(* ===== verification/Pcie.v ===== *)
(** * The PCIe cards: [pcie_int::PCIeInterface]
    (src/lib/pcie_driver/pcie_interface.cpp, .h)

    Every access to the WinDriver library, which is not part of the repository,
    is an operation on a bus: the operations are recorded in order and answered
    by a [driver]. The public methods hold one mutex while they run, so each is
    one uninterrupted sequence of bus operations. *)
From Stdlib Require Import Lia ZArith.
From stdpp Require Import base tactics list numbers option sets.
From S2P Require Import Prelude.
Local Open Scope Z_scope.

(** ** Register map and command bits *)
Definition t1_tr_bar : Z := 0.
Definition t2_tr_bar : Z := 4.
Definition cs_bar : Z := 2.
Definition tx_mode_reg : Z := 0x28.
Definition t1_cs_reg : Z := 0x18.
Definition r1_cs_reg : Z := 0x1c.
Definition t2_cs_reg : Z := 0x20.
Definition r2_cs_reg : Z := 0x24.
Definition tx_md_reg : Z := 0x28.
Definition cs_dma_add_low_reg : Z := 0x0.
Definition cs_dma_add_high_reg : Z := 0x4.
Definition cs_dma_by_cnt : Z := 0x8.
Definition cs_dma_cntrl : Z := 0xc.
Definition cs_dma_msi_abort : Z := 0x10.
Definition cs_init : Z := 0x20000000.
Definition cs_start : Z := 0x40000000.
Definition dma_tr1 : Z := 0x100000.
Definition dma_tr12 : Z := 0x300000.
Definition dma_3dw_rec : Z := 0x40.
Definition dma_4dw_rec : Z := 0x60.
Definition dma_in_progress : Z := 0x80000000.
Definition CONFIGDMABUFFSIZE : Z := 100000.
Definition kDev1 : Z := 1.
Definition kDev2 : Z := 2.
(** The number of polls of a transfer before the code gives up. *)
Definition max_polls : nat := Z.to_nat 20000.

(** ** The bus *)
Definition handle := option nat.
Inductive dma_buffer := BufSend | BufRecv | Buf1 | Buf2 | BufTrig.
#[export] Instance dma_buffer_eq_dec : EqDecision dma_buffer.
Proof. solve_decision. Defined.

Inductive bus_op :=
  | LibInit
  | LibUninit
  | DeviceOpen (id slot : Z)
  | DeviceClose (h : handle)
  | BufLock (h : handle) (b : dma_buffer) (size : Z)
  | BufUnlock (b : dma_buffer)
  | StoreSend (words : list Z)  (** stores to the locked send buffer, from its start *)
  | SyncCpu (b : dma_buffer)
  | SyncIo (b : dma_buffer)
  | Write32 (h : handle) (bar off data : Z)
  | Read32 (h : handle) (bar off : Z)
  | Write64 (h : handle) (bar off data : Z)
  | Read64 (h : handle) (bar off : Z)
  | Fault.  (** a null pointer dereferenced, or a buffer overrun: undefined from here on *)
#[export] Instance bus_op_eq_dec : EqDecision bus_op.
Proof. solve_decision. Defined.
(** Every call of the glue was one a client may make: a device that is closed is open,
    the library is released by a user. *)
Definition permitted_calls (l : list bus_op) : Prop :=
  ∀ l1 op l2 c, l = l1 ++ op :: l2 → api_of vendor op = Some c → permitted (acc_promise (replay l1)) c.
Lemma permitted_snoc l op :
  permitted_calls l → (∀ c, api_of vendor op = Some c → permitted (acc_promise (replay l)) c) → permitted_calls (l ++ [op]).
Proof.
  intros Hl Hop l1 o l2 c E Hc. destruct l2 as [|o2 l2 _] using rev_ind.
  - apply app_inj_tail in E as [-> ->]. by apply Hop.
  - rewrite app_comm_cons, app_assoc in E. apply app_inj_tail in E as [-> _]. by eapply Hl.
Qed.
Lemma permitted_direct l ops : Forall direct ops → permitted_calls l → permitted_calls (l ++ ops).
Proof.
  revert l. induction ops as [|op ops IH]; intros l Hops Hl; [by rewrite app_nil_r|]. apply Forall_cons in Hops as [Hop Hops].
  change (op :: ops) with ([op] ++ ops). rewrite app_assoc. apply IH; [done|]. apply permitted_snoc; [done|].
  intros c Hc. by rewrite Hop in Hc.
Qed.
(** The promise is kept after the operations [l]. *)
Definition promised_after (l : list bus_op) (t : promise) : Prop :=
  acc_promise (replay l) = t ∧ kept w t (acc_glue (replay l)) ∧ counted t ∧ permitted_calls l.
Lemma promised_start : promised_after [] (Promise 0 ∅).
Proof.
  split; [done|]. split; [|split; [unfold counted; cbn; lia|by intros [] ?]].
  split; [done|done| |]; intros p; [intros c|]; cbn; by rewrite lookup_empty.
Qed.
Lemma promised_call l op c t :
  api_of vendor op = Some c → promised_after l t → permitted t c →
  ∃ r, acc_reply (replay (l ++ [op])) = r ∧ promised_after (l ++ [op]) (after_call t c r) ∧
       answers w t c r (handled (acc_glue (replay l))) (handled (acc_glue (replay (l ++ [op])))).
Proof.
  intros Hop (<- & Hk & Hn & Hp) Hc. destruct (run_api_promised w Hw Hlib _ c _ Hk Hn Hc) as (s & r & E & Ha & Hk').
  assert (replay (l ++ [op]) = Account s r (after_call (acc_promise (replay l)) c r)) as Er.
  { rewrite replay_snoc. unfold account_step. by rewrite Hop, E. }
  exists r. unfold promised_after. rewrite Er. cbn. split_and!; [done|done|done|by apply counted_after| |done].
  apply permitted_snoc; [done|]. intros c' Hc'. by simplify_eq.
Qed.
Lemma promised_direct l ops t : Forall direct ops → promised_after l t → promised_after (l ++ ops) t.
Proof. intros H (<- & Hk & Hn & Hp). unfold promised_after. rewrite replay_direct by done. split_and!; try done. by apply permitted_direct. Qed.
(* ===== verification/HwConsts.v ===== *)
(** * Command numbers and command words: [hw_consts]
    (src/src/hardware/hardware_constants.h)

    The constants the code uses and the 32-bit word that carries a command to a
    module of the crate. The registers of the PCIe cards are in Pcie. *)
From Stdlib Require Import Lia ZArith.
From stdpp Require Import base tactics numbers.
From S2P Require Import Prelude.
Local Open Scope Z_scope.

Definition dma_abort : Z := 0x2.
Definition mb_cntrl_test_on : Z := 0x1.
Definition mb_cntrl_test_off : Z := 0x0.
Definition mb_cntrl_set_run_off : Z := 0x3.
Definition mb_cntrl_set_trig1 : Z := 0x4.
Definition mb_cntrl_load_trig_pos : Z := 0x7.
Definition mb_feb_power_add : Z := 0x1.
Definition mb_feb_conf_add : Z := 0x2.
Definition mb_feb_pass_add : Z := 0x3.
Definition mb_feb_lst_on : Z := 1.
Definition mb_feb_lst_off : Z := 0.
Definition mb_feb_rxreset : Z := 2.
Definition mb_feb_align : Z := 3.
Definition mb_feb_pll_reset : Z := 5.
Definition mb_feb_adc_align : Z := 1.
Definition mb_feb_a_nocomp : Z := 2.
Definition mb_feb_b_nocomp : Z := 3.
Definition mb_feb_timesize : Z := 5.
Definition mb_feb_mod_number : Z := 6.
Definition mb_feb_a_id : Z := 7.
Definition mb_feb_b_id : Z := 8.
Definition mb_feb_max : Z := 9.
Definition mb_feb_test_source : Z := 10.
Definition mb_feb_a_rdhed : Z := 21.
Definition mb_feb_a_rdbuf : Z := 22.
Definition mb_feb_dram_reset : Z := 31.
Definition mb_feb_adc_reset : Z := 33.
Definition mb_feb_hold_enable : Z := 42.
Definition mb_pmt_adc_reset : Z := 1.
Definition mb_pmt_spi_add : Z := 2.
Definition mb_pmt_adc_data_load : Z := 3.
Definition mb_xmit_conf_add : Z := 0x2.
Definition mb_xmit_modcount : Z := 0x1.
Definition mb_xmit_enable_1 : Z := 0x2.
Definition mb_xmit_enable_2 : Z := 0x3.
Definition mb_xmit_rdstatus : Z := 20.
Definition mb_xmit_rdcounters : Z := 21.
Definition mb_xmit_link_reset : Z := 22.
Definition mb_opt_dig_reset : Z := 23.
Definition mb_xmit_dpa_fifo_reset : Z := 24.
Definition mb_xmit_dpa_word_align : Z := 25.
Definition mb_xmit_link_pll_reset : Z := 26.
Definition mb_trig_run : Z := 1.
Definition mb_trig_frame_size : Z := 2.
Definition mb_trig_deadtime_size : Z := 3.
Definition mb_trig_delay1_size : Z := 5.
Definition mb_trig_delay2_size : Z := 6.
Definition mb_trig_calib_delay : Z := 8.
Definition mb_trig_prescale0 : Z := 10.
Definition mb_trig_mask1 : Z := 21.
Definition mb_trig_mask8 : Z := 28.
Definition mb_trig_pctrig : Z := 31.
Definition mb_trig_calib : Z := 34.
Definition mb_feb_pmt_gate_size : Z := 47.
Definition mb_feb_pmt_beam_delay : Z := 48.
Definition mb_feb_pmt_beam_size : Z := 49.
Definition mb_feb_pmt_ch_set : Z := 50.
Definition mb_feb_pmt_delay0 : Z := 51.
Definition mb_feb_pmt_delay1 : Z := 52.
Definition mb_feb_pmt_precount : Z := 53.
Definition mb_feb_pmt_thresh0 : Z := 54.
Definition mb_feb_pmt_thresh1 : Z := 55.
Definition mb_feb_pmt_thresh2 : Z := 56.
Definition mb_feb_pmt_thresh3 : Z := 57.
Definition mb_feb_pmt_width : Z := 58.
Definition mb_feb_pmt_deadtime : Z := 59.
Definition mb_feb_pmt_window : Z := 60.
Definition mb_feb_pmt_words : Z := 61.
Definition mb_feb_pmt_cos_mul : Z := 62.
Definition mb_feb_pmt_cos_thres : Z := 63.
Definition mb_feb_pmt_mich_mul : Z := 64.
Definition mb_feb_pmt_mich_thres : Z := 65.
Definition mb_feb_pmt_beam_mul : Z := 66.
Definition mb_feb_pmt_beam_thres : Z := 67.
Definition mb_feb_pmt_en_top : Z := 68.
Definition mb_feb_pmt_en_upper : Z := 69.
Definition mb_feb_pmt_en_lower : Z := 70.
Definition mb_feb_pmt_blocksize : Z := 71.
Definition mb_feb_pmt_rxreset : Z := 84.
Definition mb_feb_pmt_align_pulse : Z := 85.

(** ** Command words

    [module << 11 | chip << 8 | command] in the low half, the command's data in
    the high half; the sum is stored in a 32-bit word. *)
Definition cmd_word (imod ichip command data : Z) : Z :=
  u32 (Z.shiftl imod 11 + Z.shiftl ichip 8 + command + Z.shiftl data 16).

Definition word_command (w : Z) : Z := Z.land w 0xff.
Definition word_chip (w : Z) : Z := Z.land (Z.shiftr w 8) 0x7.
Definition word_module (w : Z) : Z := Z.land (Z.shiftr w 11) 0x1f.
Definition word_data (w : Z) : Z := Z.shiftr w 16.

Lemma cmd_word_sum imod ichip command data :
  0 ≤ imod < 32 → 0 ≤ ichip < 8 → 0 ≤ command < 256 →
  cmd_word imod ichip command data = imod * 2048 + ichip * 256 + command + u16 data * 65536.
Proof.
  intros. unfold cmd_word, u32, u16. rewrite !Z.shiftl_mul_pow2 by lia.
  change (2 ^ 11) with 2048. change (2 ^ 8) with 256. change (2 ^ 16) with 65536. change (2 ^ 32) with 4294967296.
  pose proof (Z.div_mod data 65536 ltac:(lia)) as E.
  set (q := data `div` 65536) in *. set (d := data `mod` 65536) in *.
  assert (0 ≤ d < 65536) by (apply Z.mod_pos_bound; lia). rewrite E.
  symmetry. apply (Z.mod_unique_pos _ _ q); lia.
Qed.

Lemma cmd_word_u32 m c k d : u32 (cmd_word m c k d) = cmd_word m c k d.
Proof. unfold cmd_word, u32. by rewrite Zmod_mod. Qed.

Lemma land_ones_mod w k : 0 ≤ k → Z.land w (Z.ones k) = w `mod` 2 ^ k.
Proof. intros. by rewrite Z.land_ones. Qed.

(** A command word carries its four fields: for a module number of 5 bits, a
    chip number of 3 and a command of 8, each can be read back from the word, the
    data modulo 2^16, and the word fits 32 bits. *)
Lemma cmd_word_fields imod ichip command data :
  0 ≤ imod < 32 → 0 ≤ ichip < 8 → 0 ≤ command < 256 →
  let w := cmd_word imod ichip command data in
  word_module w = imod ∧ word_chip w = ichip ∧ word_command w = command ∧
  word_data w = u16 data ∧ 0 ≤ w < 2 ^ 32.
Proof.
  intros Hm Hc Hk w. unfold w. rewrite cmd_word_sum by done.
  assert (0 ≤ u16 data < 65536) as Hd by (apply Z.mod_pos_bound; lia). generalize dependent (u16 data).
  intros d Hd. unfold word_module, word_chip, word_command, word_data.
  change 0x1f with (Z.ones 5). change 0x7 with (Z.ones 3). change 0xff with (Z.ones 8).
  rewrite !land_ones_mod, !Z.shiftr_div_pow2 by lia. 
  change (2 ^ 11) with 2048. change (2 ^ 8) with 256. change (2 ^ 16) with 65536.
  change (2 ^ 5) with 32. change (2 ^ 3) with 8. change (2 ^ 32) with 4294967296.
  set (w' := _ + d * 65536). split_and!; try (unfold w'; lia).
  - rewrite <-(Z.div_unique w' 2048 (imod + d * 32) (ichip * 256 + command)); unfold w'; [|lia|lia].
    by rewrite Z.mod_add, Z.mod_small by lia.
  - rewrite <-(Z.div_unique w' 256 (ichip + (imod + d * 32) * 8) command); unfold w'; [|lia|lia].
    by rewrite Z.mod_add, Z.mod_small by lia.
  - symmetry. apply (Z.mod_unique w' 256 (ichip + (imod + d * 32) * 8)); unfold w'; lia.
  - symmetry. apply (Z.div_unique w' 65536 d (imod * 2048 + ichip * 256 + command)); unfold w'; lia.
Qed.

(** Two bytes, or a byte and the header that follows, in one word. *)
Lemma pair_word_bytes a b :
  0 ≤ a < 256 → let w := u32 (a + Z.shiftl b 16) in
  Z.land w 0xff = a ∧ Z.land (Z.shiftr w 16) 0xff = b `mod` 256.
Proof.
  intros Ha w. change 0xff with (Z.ones 8). rewrite !land_ones_mod, Z.shiftr_div_pow2 by lia.
  assert (w = a + u16 b * 65536) as ->.
  { unfold w, u32, u16. rewrite Z.shiftl_mul_pow2 by lia.
    change (2 ^ 16) with 65536. change (2 ^ 32) with 4294967296.
    pose proof (Z.div_mod b 65536 ltac:(lia)) as E.
    set (q := b `div` 65536) in *. set (d := b `mod` 65536) in *.
    assert (0 ≤ d < 65536) by (apply Z.mod_pos_bound; lia). rewrite E.
    symmetry. apply (Z.mod_unique_pos _ _ q); lia. }
  assert (0 ≤ u16 b < 65536) by (apply Z.mod_pos_bound; lia).
  change (2 ^ 16) with 65536. change (2 ^ 8) with 256. split.
  - symmetry. apply (Z.mod_unique _ 256 (u16 b * 256)); lia.
  - rewrite <-(Z.div_unique _ 65536 (u16 b) a); [|lia|lia]. unfold u16.
    apply Z.mod_mod_divide. by exists 256.
Qed.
════════
WHAT YOU HAVE TO DO =
From the entries, count the lines that hold the string "Instance". Nothing but the number is needed.

SOLUTION FOR THIS EXERCISE =
2